Speaking at a gala dinner to celebrate the 80th anniversary of the National University of Singapore's (NUS) economics department, Mr Goh said the social sciences will help the country look beyond Gross Domestic Product and boost the holistic well-being of individuals and community.

Mr Goh told about 300 academics, alumni, and students that there is a shift towards an "aspirational economy" - one that supports intangible goals such as family relationships, work-life balance, health, a sense of community and a network of friends.

"An aspirational economy assures us of our basic needs and material comforts and at the same time, continuously generates growth and opportunities which enable us to pursue our higher-order aspirations," he said.

Social science research can make an impact by helping Singapore's remain competitive, while pursuing compassionate policies.

At the event at NUSS Kent Ridge Guild House on Friday, Mr Goh also launched a student-led economics mentorship programme, a collaboration between the NUS Economics Alumni and NUS Economics Society.

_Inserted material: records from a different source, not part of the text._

(** ** Ranking *)

(** ** The order of binary64 numbers *)

Lemma SFleb_rank (x y : spec_float) :
  SFleb x y = true <->
  x <> S754_nan /\ y <> S754_nan /\ rank_le (sf_rank x) (sf_rank y).
Proof.
  unfold SFleb.
  destruct x as [s1|s1| |s1 m1 e1], y as [s2|s2| |s2 m2 e2]; simpl;
    try (destruct s1); try (destruct s2); simpl;
    try (split; [intros _; repeat split; try discriminate; lia
                | intros [H1 [H2 H3]]; try reflexivity; try congruence; lia]);
    try (split; [discriminate | intros [H1 [H2 H3]]; try congruence; lia]).
  - change (Pos.compare_cont Eq m1 m2) with (Pos.compare m1 m2).
    destruct (Z.compare_spec e1 e2), (Pos.compare_spec m1 m2); simpl;
      (split; [intros Hc; try discriminate Hc; repeat split; try discriminate; lia
              | intros [_ [_ Hc]]; try reflexivity; lia]).
  - change (Pos.compare_cont Eq m1 m2) with (Pos.compare m1 m2).
    destruct (Z.compare_spec e1 e2), (Pos.compare_spec m1 m2); simpl;
      (split; [intros Hc; try discriminate Hc; repeat split; try discriminate; lia
              | intros [_ [_ Hc]]; try reflexivity; lia]).
Qed.

Lemma SFeqb_nan (x : spec_float) : SFeqb x x = true <-> x <> S754_nan.
Proof.
  unfold SFeqb. destruct x as [s|s| |s m e]; simpl.
  - split; [discriminate | reflexivity].
  - destruct s; (split; [discriminate | reflexivity]).
  - split; [discriminate | congruence].
  - change (Pos.compare_cont Eq m m) with (Pos.compare m m).
    destruct s; rewrite Z.compare_refl, Pos.compare_refl; simpl;
      (split; [discriminate | reflexivity]).
Qed.

Lemma rank_le_refl (p : Z * Z * Z) : rank_le p p.
Proof. destruct p as [[a b] c]. simpl. lia. Qed.

Lemma rank_le_trans (p q r : Z * Z * Z) : rank_le p q -> rank_le q r -> rank_le p r.
Proof.
  destruct p as [[a b] c], q as [[a' b'] c'], r as [[a'' b''] c'']. simpl. lia.
Qed.

Lemma rank_le_total (p q : Z * Z * Z) : rank_le p q \/ rank_le q p.
Proof. destruct p as [[a b] c], q as [[a' b'] c']. simpl. lia. Qed.

Lemma binary64_not_nan (x : float) :
  PrimFloat.is_nan x = false <-> Prim2SF x <> S754_nan.
Proof.
  unfold PrimFloat.is_nan. rewrite negb_false_iff, eqb_spec. apply SFeqb_nan.
Qed.

(** On the numbers that are not NaN, [<=] is a total preorder. *)
Lemma binary64_leb_refl (x : float) : is_nan x = false -> leb x x = true.
Proof.
  simpl. intros H. apply binary64_not_nan in H. rewrite leb_spec. apply SFleb_rank.
  repeat split; trivial. apply rank_le_refl.
Qed.

Lemma binary64_leb_trans (x y z : float) :
  leb x y = true -> leb y z = true -> leb x z = true.
Proof.
  simpl. rewrite !leb_spec, !SFleb_rank. intros [Hx [Hy H1]] [_ [Hz H2]].
  repeat split; trivial. now apply rank_le_trans with (sf_rank (Prim2SF y)).
Qed.

Lemma binary64_leb_total (x y : float) :
  is_nan x = false -> is_nan y = false -> leb x y = true \/ leb y x = true.
Proof.
  simpl. intros Hx Hy. apply binary64_not_nan in Hx, Hy. rewrite !leb_spec, !SFleb_rank.
  destruct (rank_le_total (sf_rank (Prim2SF x)) (sf_rank (Prim2SF y))); [left|right]; auto.
Qed.

(** ** Ranking, in any arithmetic whose [<=] is a total preorder on the
    numbers that are not NaN *)

Section RankingOrdered.
Context {F : Type} {A : Arith F}.
Hypothesis leb_refl : forall x : F, is_nan x = false -> leb x x = true.
Hypothesis leb_trans : forall x y z : F, leb x y = true -> leb y z = true -> leb x z = true.
Hypothesis leb_total :
  forall x y : F, is_nan x = false -> is_nan y = false -> leb x y = true \/ leb y x = true.

Lemma insert_desc_ordered {T : Type} (key : T -> F) (x : T) (l : list T) :
  is_nan (key x) = false ->
  Forall (fun y => is_nan (key y) = false) l ->
  StronglySorted (desc key) l -> StronglySorted (desc key) (insert_desc key x l).
Proof.
  intros Hx Hl Hs. induction Hs as [|y l Hs IH Hy]; simpl.
  - repeat constructor.
  - inversion Hl as [|? ? Hny Hnl]; subst.
    destruct (leb (key y) (key x)) eqn:E.
    + constructor; [now constructor|]. constructor; [exact E|].
      eapply Forall_impl; [|exact Hy]. intros z Hz. unfold desc in *.
      now apply leb_trans with (key y).
    + constructor; [now apply IH|].
      eapply Permutation_Forall; [apply insert_desc_perm|].
      constructor; [|exact Hy].
      unfold desc. destruct (leb_total (key x) (key y) Hx Hny) as [H|H]; [exact H|].
      rewrite H in E. discriminate E.
Qed.

Lemma filter_not_nan {T : Type} (key : T -> F) (l : list T) :
  Forall (fun y => is_nan (key y) = false) (filter (fun x => negb (is_nan (key x))) l).
Proof.
  apply Forall_forall. intros y Hy. apply filter_In in Hy.
  now apply negb_true_iff.
Qed.

(** The sort always has an outcome: the stable arrangement is one. *)
Lemma stable_sort_desc_outcome {T : Type} (key : T -> F) (l : list T) :
  sort_values_desc key l (stable_sort_desc key l).
Proof.
  unfold sort_values_desc, stable_sort_desc.
  exists (fold_right (insert_desc key) [] (filter (fun x => negb (is_nan (key x))) l)).
  split; [apply fold_insert_desc_perm|]. split; [|reflexivity].
  pose proof (filter_not_nan key l) as Hn.
  induction (filter (fun x => negb (is_nan (key x))) l) as [|x s IH]; simpl.
  - constructor.
  - inversion Hn as [|? ? Hx Hs]; subst. apply insert_desc_ordered; trivial.
    + eapply Permutation_Forall; [apply fold_insert_desc_perm | exact Hs].
    + now apply IH.
Qed.

(** An outcome is a rearrangement: the rows whose key is a number, in
    descending order, then the rows whose key is NaN. *)
Lemma sort_outcome_shape {T : Type} (key : T -> F) (l l' : list T) :
  sort_values_desc key l l' ->
  Permutation l l' /\
  exists s nans,
    l' = s ++ nans /\
    StronglySorted (fun x y => leb (key y) (key x) = true) s /\
    Forall (fun x => is_nan (key x) = false) s /\
    Forall (fun x => is_nan (key x) = true) nans.
Proof.
  intros H. split; [now apply sort_values_desc_perm in H|].
  destruct H as [s [Hp [Hs ->]]].
  exists s, (filter (fun x => is_nan (key x)) l). split; [reflexivity|].
  split; [exact Hs|]. split.
  - eapply Permutation_Forall; [exact Hp | apply filter_not_nan].
  - apply Forall_forall. intros y Hy. now apply filter_In in Hy.
Qed.

(** The first row of an outcome carries a key that no number among the
    keys exceeds. *)
Lemma sort_outcome_first {T : Type} (key : T -> F) (l l' : list T) :
  sort_values_desc key l l' -> l <> [] ->
  exists b, iloc0 l' = inr b /\ In b l /\
            forall x, In x l -> is_nan (key x) = false -> leb (key x) (key b) = true.
Proof.
  intros H Hne. pose proof (sort_values_desc_perm key l l' H) as Hperm.
  destruct H as [s [Hp [Hs ->]]].
  destruct s as [|b s].
  - destruct (filter (fun x => is_nan (key x)) l) as [|b n] eqn:En.
    + apply Permutation_sym, Permutation_nil in Hperm. contradiction.
    + exists b. split; [reflexivity|]. split.
      * apply (Permutation_in _ (Permutation_sym Hperm)). now left.
      * intros x Hx Hnx. exfalso.
        assert (Hin : In x (filter (fun x => negb (is_nan (key x))) l))
          by (apply filter_In; split; [exact Hx | now rewrite Hnx]).
        apply (Permutation_in _ Hp) in Hin. destruct Hin.
  - exists b. split; [reflexivity|]. split.
    + apply (Permutation_in _ (Permutation_sym Hperm)). now left.
    + intros x Hx Hnx.
      assert (Hin : In x (filter (fun x => negb (is_nan (key x))) l))
        by (apply filter_In; split; [exact Hx | now rewrite Hnx]).
      apply (Permutation_in _ Hp) in Hin. destruct Hin as [->|Hin].
      * now apply leb_refl.
      * inversion Hs as [|? ? _ Hall]; subst. rewrite Forall_forall in Hall.
        exact (Hall x Hin).
Qed.
End RankingOrdered.

Lemma groupby_mean_not_nil {F : Type} {A : Arith F}
      (metric : ScoredRow F -> F) (rows : list (ScoredRow F)) :
  rows <> [] -> groupby_mean metric rows <> [].
Proof.
  intros Hne H. unfold groupby_mean in H. apply map_eq_nil in H.
  apply group_keys_nil, map_eq_nil in H. contradiction.
Qed.
(** * Dojo training log: the progression engine

    A shallow embedding of the next-target engine of the Dojo training log
    (a zero-dependency PWA written in JavaScript), and the properties its
    specification states about it.

    Two generations of the engine are in the repository:
    - the effort-driven engine (classes [RepsExercise],
      [WeightedRepsExercise], [IsometricExercise] with
      [getRecentCompleteLogs] and [getWeeklyVolume]), embedded in
      [Module Rir];
    - the grease-the-groove engine of [docs/app.js]
      ([normalizeExerciseRecord], [getEffectiveIntensity]), embedded in
      [Module Gtg].

    Conventions of the embedding:
    - a JavaScript number is an exact rational ([Q]); NaN, the infinities
      and binary rounding are outside the model, and results are compared
      with [==]; a property that rests on the value of a sum is stated for
      whole numbers within [2^53], where the additions of the code are
      exact as well;
    - a property that may be absent ([undefined]) is an [option];
    - reading a property of [undefined] throws: fallible code lives in the
      [result] monad;
    - arrays are lists in the functional reading of the engine; the
      array-level reading ([Module RirHeap]) keeps every array in a store
      so that in-place operations ([sort], [push]) are visible. *)

From stdpp Require Import base option gmap strings.
From Stdlib Require Import QArith Qround Qminmax Lqa ZArith Lia List String Bool.
From Stdlib Require Import Sorted Permutation Qabs Ascii.
Import ListNotations.
Local Open Scope string_scope.
Local Open Scope list_scope.
Local Open Scope Q_scope.

(** ** JavaScript numbers and the [Math] functions the engine calls *)

Definition DAY_MS : Q := 24 * 60 * 60 * 1000.

(** [a >= b], [a > b], [a < b], [a <= b], [a === b] on numbers. *)
Definition Qgeb (a b : Q) : bool := Qle_bool b a.
Definition Qgtb (a b : Q) : bool := negb (Qle_bool a b).
Definition Qltb (a b : Q) : bool := negb (Qle_bool b a).
Definition Qleb (a b : Q) : bool := Qle_bool a b.
Definition Qeqb (a b : Q) : bool := Qeq_bool a b.

Definition Math_max (a b : Q) : Q := Qmax a b.
Definition Math_min (a b : Q) : Q := Qmin a b.

(** [Math.round]: the nearest integer, halves rounded up. *)
Definition Math_round (x : Q) : Q := inject_Z (Qfloor (x + (1 # 2))).

(** [ToIntegerOrInfinity] of a finite number: truncation towards zero. *)
Definition ToInteger (x : Q) : Z :=
  if Qle_bool 0 x then Qfloor x else Qceiling x.

(** [a ?? b] on a possibly undefined number. *)
Definition orElse {A : Type} (o : option A) (d : A) : A :=
  match o with
  | Some v => v
  | None => d
  end.

(** ** Results of fallible code *)

Inductive result (A : Type) : Type :=
| Ok (a : A)
| Throw (e : string).
Arguments Ok {A} a.
Arguments Throw {A} e.

Definition rbind {A B : Type} (m : result A) (k : A -> result B) : result B :=
  match m with
  | Ok a => k a
  | Throw e => Throw e
  end.

Declare Scope result_scope.
Delimit Scope result_scope with result.
Notation "'let*' x ':=' m 'in' k" := (rbind m (fun x => k))
  (at level 10, x name, m at level 100, k at level 200) : result_scope.
Notation "'let*' ' p ':=' m 'in' k" := (rbind m (fun x => let 'p := x in k))
  (at level 10, p strict pattern, m at level 100, k at level 200) : result_scope.

Definition TypeError : string := "TypeError".

(** Reading a property of a value that may be [undefined]. *)
Definition getProp {A B : Type} (o : option A) (field : A -> B) : result B :=
  match o with
  | Some v => Ok (field v)
  | None => Throw TypeError
  end.

(** ** Arrays: the methods the engine uses *)

Section ArrayMethods.
Context {A : Type}.

(** [Array.prototype.sort] is stable. [le x y] says that the comparator
    does not place [x] after [y]: [compareFn(x, y) <= 0]. *)
Variable le : A -> A -> bool.

Fixpoint sort_insert (x : A) (l : list A) : list A :=
  match l with
  | [] => [x]
  | y :: l' => if le x y then x :: l else y :: sort_insert x l'
  end.

Definition Array_sort (l : list A) : list A := fold_right sort_insert [] l.

(** [l.slice(0, e)]: a negative end counts from the back. *)
Definition slice0 (l : list A) (e : Q) : list A :=
  let k := ToInteger e in
  if (k <? 0)%Z
  then firstn (Z.to_nat (Z.of_nat (List.length l) + k)) l
  else firstn (Z.to_nat k) l.
End ArrayMethods.

(** [xs.filter((v) => v !== undefined)] *)
Fixpoint defined {A : Type} (l : list (option A)) : list A :=
  match l with
  | [] => []
  | Some v :: l' => v :: defined l'
  | None :: l' => defined l'
  end.

(** ** Numeric utilities *)

Definition clamp (value min max : Q) : Q := Math_min (Math_max value min) max.

(** The comparator [(a, b) => a - b], as the test [compareFn(a, b) <= 0]. *)
Definition byValue (a b : Q) : bool := Qleb (a - b) 0.

Definition median (values : list Q) : Q :=
  match values with
  | [] => 0
  | _ =>
      let sorted := Array_sort byValue values in
      let mid := Nat.div (List.length sorted) 2 in
      if Nat.eqb (Nat.modulo (List.length sorted) 2) 0
      then (nth (mid - 1) sorted 0 + nth mid sorted 0) / 2
      else nth mid sorted 0
  end.

Definition average (values : list Q) : Q :=
  match values with
  | [] => 0
  | _ => fold_left (fun sum value => sum + value) values 0
         / inject_Z (Z.of_nat (List.length values))
  end.

Definition estimate1RM (reps loadKg : Q) : Q := loadKg * (1 + reps / 30).

(** ** Data model *)

Module LogEntry.
(** The identifiers [id] and [exerciseId] are never read by the engine
    and are left out. *)
Record t : Type := mk {
  timestamp : Q;
  status : string;
  reps : option Q;
  loadKg : option Q;
  durationSec : option Q;
  rir : option Q;
  pain0to10 : option Q
}.
End LogEntry.

Module Range.
Record t : Type := mk { min : Q; max : Q }.
End Range.

Module Profile.
Record t : Type := mk {
  targetRirMin : Q;
  targetRirMax : Q;
  maxWeeklyVolumeIncreasePct : Q;
  painWarn : Q;
  painReduce : Q;
  deloadDays : Q;
  deloadVolumeFactor : Q;
  freezeDaysIfPain : Q
}.
End Profile.

Definition defaultProgression : Profile.t :=
  {| Profile.targetRirMin := 3;
     Profile.targetRirMax := 5;
     Profile.maxWeeklyVolumeIncreasePct := 10;
     Profile.painWarn := 3;
     Profile.painReduce := 5;
     Profile.deloadDays := 7;
     Profile.deloadVolumeFactor := 65 # 100;
     Profile.freezeDaysIfPain := 2 |}.

Module Ctx.
Record t : Type := mk { now : Q; profile : Profile.t }.
End Ctx.

Module TopSet.
Record t : Type := mk { reps : option Q; loadKg : option Q }.
End TopSet.

Module Baseline.
Record t : Type := mk {
  maxCleanReps : option Q;
  topSet : option TopSet.t;
  maxCleanHoldSec : option Q;
  intensityPct : option Q
}.
(** The object literal [{}]. *)
Definition empty : t := mk None None None None.
End Baseline.

(** An exercise record as the store or a JSON import hands it over: every
    configuration field may be missing. *)
Module ExerciseRecord.
Record t : Type := mk {
  type : string;
  progressionProfile : option Profile.t;
  repRange : option Range.t;
  repIncrement : option Q;
  minRepsFloor : option Q;
  loadIncrementKg : option Q;
  durationRangeSec : option Range.t;
  timeIncrementSec : option Q;
  baseline : option Baseline.t;
  deloadUntil : option Q
}.
End ExerciseRecord.

(** ** Pain/volume aggregator (shared by both engines) *)

Module WeeklyVolume.
Record t : Type := mk { volumeThisWeek : Q; volumePrevWeek : Q }.
End WeeklyVolume.

Definition getWeeklyVolume (logs : list LogEntry.t) (now : Q)
    (volumeFn : LogEntry.t -> Q) : WeeklyVolume.t :=
  let weekStart := now - 7 * DAY_MS in
  let prevWeekStart := now - 14 * DAY_MS in
  let volumeThisWeek :=
    fold_left (fun sum log => sum + volumeFn log)
      (List.filter (fun log => Qgeb (LogEntry.timestamp log) weekStart) logs) 0 in
  let volumePrevWeek :=
    fold_left (fun sum log => sum + volumeFn log)
      (List.filter (fun log => Qgeb (LogEntry.timestamp log) prevWeekStart
                               && Qltb (LogEntry.timestamp log) weekStart) logs) 0 in
  {| WeeklyVolume.volumeThisWeek := volumeThisWeek;
     WeeklyVolume.volumePrevWeek := volumePrevWeek |}.

(** ** The effort-driven engine *)

Module Rir.

Module Guard.
Record t : Type := mk {
  recentLogs : list LogEntry.t;
  profile : Profile.t;
  explanation : list string;
  frozen : bool;
  deload : bool
}.
End Guard.

(** The comparator [(a, b) => b.timestamp - a.timestamp], as the test
    [compareFn(a, b) <= 0]. *)
Definition byNewest (a b : LogEntry.t) : bool :=
  Qleb (LogEntry.timestamp b - LogEntry.timestamp a) 0.

Definition workingSet (logs : list LogEntry.t) (now : Q) : list LogEntry.t :=
  firstn 30
    (Array_sort byNewest
       (List.filter (fun log => Qleb (now - LogEntry.timestamp log) (14 * DAY_MS))
          (List.filter (fun log => String.eqb (LogEntry.status log) "complete") logs))).

Definition painFlagsOf (logs : list LogEntry.t) (profile : Profile.t) : list LogEntry.t :=
  slice0
    (Array_sort byNewest
       (List.filter (fun log => match LogEntry.pain0to10 log with
                                | Some _ => true
                                | None => false
                                end) logs))
    (Profile.freezeDaysIfPain profile).

Definition getRecentCompleteLogs (logs : list LogEntry.t) (ctx : Ctx.t)
    (overrideProfile : option Profile.t) : Guard.t :=
  let profile := orElse overrideProfile (Ctx.profile ctx) in
  let recentLogs := workingSet logs (Ctx.now ctx) in
  let explanation : list string := [] in
  let painFlags := painFlagsOf logs profile in
  let painHigh :=
    existsb (fun log => Qgeb (orElse (LogEntry.pain0to10 log) 0) (Profile.painReduce profile))
      painFlags in
  let painWarnStreak :=
    Qeqb (inject_Z (Z.of_nat (List.length painFlags))) (Profile.freezeDaysIfPain profile)
    && forallb (fun log => Qgeb (orElse (LogEntry.pain0to10 log) 0) (Profile.painWarn profile))
         painFlags in
  let deload := painHigh || painWarnStreak in
  let frozen := deload in
  let explanation :=
    if deload then explanation ++ ["Pain guardrails triggered a deload."] else explanation in
  {| Guard.recentLogs := recentLogs;
     Guard.profile := profile;
     Guard.explanation := explanation;
     Guard.frozen := frozen;
     Guard.deload := deload |}.

(** [recentLogs.map((log) => log.rir).filter((rir) => rir !== undefined)],
    then [recentRir.length ? median(recentRir) : undefined]. *)
Definition medianRirOf (recentLogs : list LogEntry.t) : option Q :=
  let recentRir := defined (map LogEntry.rir recentLogs) in
  match recentRir with
  | [] => None
  | _ => Some (median recentRir)
  end.

Definition volumeIncreasePctOf (v : WeeklyVolume.t) : Q :=
  if Qeqb (WeeklyVolume.volumePrevWeek v) 0 then 0
  else ((WeeklyVolume.volumeThisWeek v - WeeklyVolume.volumePrevWeek v)
        / WeeklyVolume.volumePrevWeek v) * 100.

(** The condition of the volume-cap override. *)
Definition capHit (v : WeeklyVolume.t) (profile : Profile.t) : bool :=
  Qgtb (WeeklyVolume.volumePrevWeek v) 0
  && Qgtb (volumeIncreasePctOf v) (Profile.maxWeeklyVolumeIncreasePct profile).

Current economics students can learn from and be mentored by graduates of the course.

Mr Tan Tai Kiat, an economics department alumnus who started the programme, said: "Looking back on my student days, I think I would have appreciated such guidance."

Second-year economics student Pius Tan, 22, landed an internship at an oil and gas company last year through people he met from the scheme. "It allows us to build up a professional network," he said.